数千年ぶりに適合した肉体を得た《闇バクラ》の力は凄まじく、シャーディーをあっという間に吹き飛ばしその場を去ります。
この戦いでシャーディーは絶命し、彼は墓守の亡霊となり、「アヌビス(死神)の使徒」として現世をさまようこととなるのです。
ただ、シャーディーについては、アテムの父・アクナムカノン王が遺した守護霊ハサンであった展開や、同じくそのハサンに変身するボバサの存在、マリクの過去に登場した時点で亡霊のようであったことなどを踏まえるといささか矛盾が生じます。
なので、何かしらの理由や裏設定があったのか、はたまた、週刊連載と言う原作上の都合だったのか、今となっても明らかになっていません。
劇場版で明確になったのは、作中で《闇バクラ》が独白していた「ヤツ(シャーディー)はすでにこの俺に」という言葉の真相です。
こうした経緯から、藍神は《闇バクラ》と獏良両方を同一視し、恨みを募らせていました。
《闇バクラ》の行いを問い詰め復讐を果たそうとしていた藍神は獏良が事実を知った上で真摯に謝罪する姿にその怒りの矛先を失い戸惑うのですが・・・
「獏良、悪くないやん」と思われる方が多いでしょうけれど、あのシーンは普段柔らかい物腰の彼がしっかりと芯を見せてくれる名シーンで、思わず揺らぐ藍神も見どころですので、さらりと観てしまった方はこれを機会にまた見返してみてくださいませ。
■おわりに
長い期間連載していた作品ともなると、様々なシナリオ展開の変更や発展、伏線などもあって複雑化し、一言で表すことは難しくなっていきます。
「遊☆戯☆王」はアニメ化したり、外伝的なシリーズ「遊☆戯☆王R」があったり、アニメ版の続編シリーズの放送、それから現在では「遊戯王デュエルリンクス」に至るまで様々な人々と関わり、続いてきました。
そんな中で《闇バクラ》というひとつの核心に迫るキャラクターが暗躍していたわけですが、どれだけ読み込んでもまだ見えてこない部分が未だに存在しています。
今後その部分が明るみになるのかは分かりませんが、彼ののこした一瞬一瞬がこの先の材料ともなっていくのでしょう。

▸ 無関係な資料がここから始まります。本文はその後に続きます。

(** X12.  The yaw correction uses no angle and no derivative, and nothing of
    the roll and pitch computations that run before it: the corrected yaw
    demand is the pilot's demand minus [gyroYawP] times the measured rate,
    plus [gyroYawI] times the yaw accumulator, and that accumulator is the
    one [computeITermGyro] would leave on the state before the update. *)
Theorem X12_float_yaw_output_closed_form
    (eulerAngles gyroRates : list Q) (demands : Stabilizer.demands_t)
    (s : Stabilizer.t) :
  Stabilizer.sized s ->
  let r := Stabilizer.updateDemands eulerAngles gyroRates demands s in
  let errorI :=
    Stabilizer.errorGyroI
      (snd (Stabilizer.computeITermGyro (Stabilizer._gyroYawP s)
              (Stabilizer._gyroYawI s) (Stabilizer.yaw demands) gyroRates
              AXIS_YAW s)) !!! AXIS_YAW in
  Stabilizer.errorGyroI (snd r) !!! AXIS_YAW = errorI
  /\ Stabilizer.yaw (fst r)
     == Stabilizer.yaw demands
        - gyroRates !!! AXIS_YAW * Stabilizer._gyroYawP s
        + errorI * Stabilizer._gyroYawI s.
Proof.
  intros (_ & _ & _ & Hl). cbv zeta.
  pose proof (yaw_frame_computeCyclicPid (Stabilizer.roll demands)
                (Stabilizer.prop_of demands) eulerAngles gyroRates AXIS_ROLL
                s) as F1.
  cbv zeta in F1.
  set (s1 := snd (Stabilizer.computeCyclicPid (Stabilizer.roll demands)
                    (Stabilizer.prop_of demands) eulerAngles gyroRates
                    AXIS_ROLL s)) in F1.
  pose proof (yaw_frame_computeCyclicPid (Stabilizer.pitch demands)
                (Stabilizer.prop_of demands) eulerAngles gyroRates AXIS_PITCH
                s1) as F2.
  cbv zeta in F2.
  set (s2 := snd (Stabilizer.computeCyclicPid (Stabilizer.pitch demands)
                    (Stabilizer.prop_of demands) eulerAngles gyroRates
                    AXIS_PITCH s1)) in F2.
  destruct F1 as (P1 & I1 & B1 & L1 & E1), F2 as (P2 & I2 & B2 & L2 & E2).
  assert (EI : Stabilizer.errorGyroI
                 (snd (Stabilizer.computeITermGyro (Stabilizer._gyroYawP s2)
                         (Stabilizer._gyroYawI s2) (Stabilizer.yaw demands)
                         gyroRates AXIS_YAW s2)) !!! AXIS_YAW
               = Stabilizer.errorGyroI
                   (snd (Stabilizer.computeITermGyro (Stabilizer._gyroYawP s)
                           (Stabilizer._gyroYawI s) (Stabilizer.yaw demands)
                           gyroRates AXIS_YAW s)) !!! AXIS_YAW).
  { rewrite P2, P1, I2, I1. apply errorGyroI_computeITermGyro_ext.
    - rewrite Hl. unfold AXIS_YAW. lia.
    - by rewrite L2, L1.
    - rewrite E2, E1 by (unfold AXIS_YAW, AXIS_PITCH, AXIS_ROLL; lia). done.
    - by rewrite B2, B1. }
  split.
  - rewrite snd_updateDemands. cbv zeta. fold s1. fold s2. exact EI.
  - rewrite <- EI. unfold Stabilizer.updateDemands. cbv zeta.
    subst s2 s1.
    destruct (Stabilizer.computeCyclicPid (Stabilizer.roll demands) _ _ _ _ _)
      as [r s1]. cbn [snd] in *. stabilizer_exec.
    destruct (Stabilizer.computeCyclicPid (Stabilizer.pitch demands) _ _ _ _ _)
      as [p s2]. cbn [snd] in *. stabilizer_exec.
    pose proof (fst_computeITermGyro (Stabilizer._gyroYawP s2)
                  (Stabilizer._gyroYawI s2) (Stabilizer.yaw demands)
                  gyroRates AXIS_YAW s2) as Fi.
    pose proof (frame_computeITermGyro (Stabilizer._gyroYawP s2)
                  (Stabilizer._gyroYawI s2) (Stabilizer.yaw demands)
                  gyroRates AXIS_YAW s2) as F3.
    destruct (Stabilizer.computeITermGyro _ _ _ _ _ _) as [i s3].
    cbn [fst snd] in *. stabilizer_exec.
    destruct F3 as (_ & _ & _ & _ & F3 & _).
    rewrite yaw_clamp_is_identity. unfold Stabilizer.computePid.
    rewrite Fi, F3, P2, P1, I2, I1. ring.
Qed.

Lemma X12_float_yaw_output_closed_form_witness :
  Stabilizer.yaw
    (fst (Stabilizer.updateDemands [1 # 2; - (1 # 4); 3] [1; 2; 1 # 2]
            {| Stabilizer.roll := 1 # 4; Stabilizer.pitch := 1 # 8;
               Stabilizer.yaw := 1 # 16 |}
            example_stabilizer))
  == (1 # 16) - (1 # 2) * Stabilizer._gyroYawP example_stabilizer
     + ((1 # 16) * Stabilizer._gyroYawP example_stabilizer - (1 # 2))
       * Stabilizer._gyroYawI example_stabilizer.
Proof.
  etransitivity.
  - refine (proj2 (X12_float_yaw_output_closed_form
                     [1 # 2; - (1 # 4); 3] [1; 2; 1 # 2]
                     {| Stabilizer.roll := 1 # 4; Stabilizer.pitch := 1 # 8;
                        Stabilizer.yaw := 1 # 16 |}
                     example_stabilizer _)).
    repeat split.
  - vm_compute. reflexivity.
Defined.

#[local] Open Scope Z_scope.

(** ** The flight loop: [initialize], [update], [setup] and [loop] *)

(** Case analysis on a condition that has no conditional inside. *)
Ltac destruct_innermost_if :=
  match goal with
  | |- context [if ?b then _ else _] =>
      lazymatch b with
      | context [if _ then _ else _] => fail
      | _ => destruct b
      end
  end.

Section HackflightBlocks.

Variable c : Hackflight.Config.
Variable i : Hackflight.Inputs.

(** What the block of [rc.changed()] does to the members the arming logic
    reads. *)
Lemma flight_on_sticks_changed k r s :
  let s' := Hackflight.on_sticks_changed k r s in
  Hackflight.calibratingGyroCycles s' = Hackflight.calibratingGyroCycles s
  /\ Hackflight.accCalibrated s' = Hackflight.accCalibrated s
  /\ Hackflight.calibratingG s'
     = (if negb (Hackflight.armed s)
           && (Hackflight.sticks r =? Hackflight.gesture_gyro_calibration k)
        then Hackflight.calibratingGyroCycles s
        else Hackflight.calibratingG s)
  /\ Hackflight.calibratingA s'
     = (if negb (Hackflight.armed s)
           && (Hackflight.sticks r =? Hackflight.gesture_accel_calibration k)
        then Hackflight.calibratingAccCycles s
        else Hackflight.calibratingA s)
  /\ Hackflight.taskOrder s' = Hackflight.taskOrder s.
Proof.
  destruct s as [a g gc ac h st acc ca ct to o tr].
  unfold Hackflight.on_sticks_changed. hackflight_exec.
  destruct a; hackflight_exec.
  - destruct (_ =? _); hackflight_exec; repeat split.
  - destruct (_ =? Hackflight.gesture_gyro_calibration k),
      (_ =? Hackflight.gesture_arm k),
      (_ =? Hackflight.gesture_accel_calibration k); hackflight_exec;
      repeat match goal with
             | |- context [if ?b then _ else _] => destruct b
             end; repeat split.
Qed.

Lemma flight_rc_block k r s :
  let s' := Hackflight.rc_block k r s in
  Hackflight.calibratingGyroCycles s' = Hackflight.calibratingGyroCycles s
  /\ Hackflight.accCalibrated s' = Hackflight.accCalibrated s
  /\ Hackflight.calibratingG s'
     = (if Hackflight.changed r && negb (Hackflight.armed s)
           && (Hackflight.sticks r =? Hackflight.gesture_gyro_calibration k)
        then Hackflight.calibratingGyroCycles s
        else Hackflight.calibratingG s)
  /\ Hackflight.calibratingA s'
     = (if Hackflight.changed r && negb (Hackflight.armed s)
           && (Hackflight.sticks r =? Hackflight.gesture_accel_calibration k)
        then Hackflight.calibratingAccCycles s
        else Hackflight.calibratingA s)
  /\ Hackflight.taskOrder s' = Hackflight.taskOrder s.
Proof.
  cbv zeta. rewrite rc_block_eq.
  assert (B : Hackflight.armed (before_sticks r s) = Hackflight.armed s
              /\ Hackflight.calibratingG (before_sticks r s)
                 = Hackflight.calibratingG s
              /\ Hackflight.calibratingGyroCycles (before_sticks r s)
                 = Hackflight.calibratingGyroCycles s
              /\ Hackflight.accCalibrated (before_sticks r s)
                 = Hackflight.accCalibrated s
              /\ Hackflight.calibratingA (before_sticks r s)
                 = Hackflight.calibratingA s
              /\ Hackflight.calibratingAccCycles (before_sticks r s)
                 = Hackflight.calibratingAccCycles s
              /\ Hackflight.taskOrder (before_sticks r s)
                 = Hackflight.taskOrder s).
  { destruct s as [a g gc ac h st acc ca ct to o tr]. unfold before_sticks.
    destruct a, (Hackflight.throttleIsDown r); repeat split. }
  destruct B as (Ba & Bg & Bgc & Bacc & Bca & Bac & Bto).
  cbn [Hackflight.emit Hackflight.calibratingGyroCycles
       Hackflight.accCalibrated Hackflight.calibratingG
       Hackflight.calibratingA Hackflight.taskOrder].
  destruct (Hackflight.changed r); cbn [andb].
  - pose proof (flight_on_sticks_changed k r (before_sticks r s)) as F.
    cbv zeta in F. rewrite Ba, Bg, Bgc, Bacc, Bca, Bac, Bto in F. exact F.
  - by rewrite Bg, Bgc, Bacc, Bca, Bto.
Qed.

資料の正確さを再確認するために、記事を書きながら何度も原作を読み返すのですが
「やっぱりこの漫画、面白いな!」
となりながら、当時は気付けなかったことへの発見なんかもあったりしますので、もしこの記事をキッカケに読み返したり、《闇バクラ》の使っていたカードが欲しくなったりしてくれたら幸いです。
ちなみに、《闇バクラ》のエースカードでもある《ダーク・ネクロフィア》はとてもおどろおどろしいイラストですが、非常に気に入っている1枚です。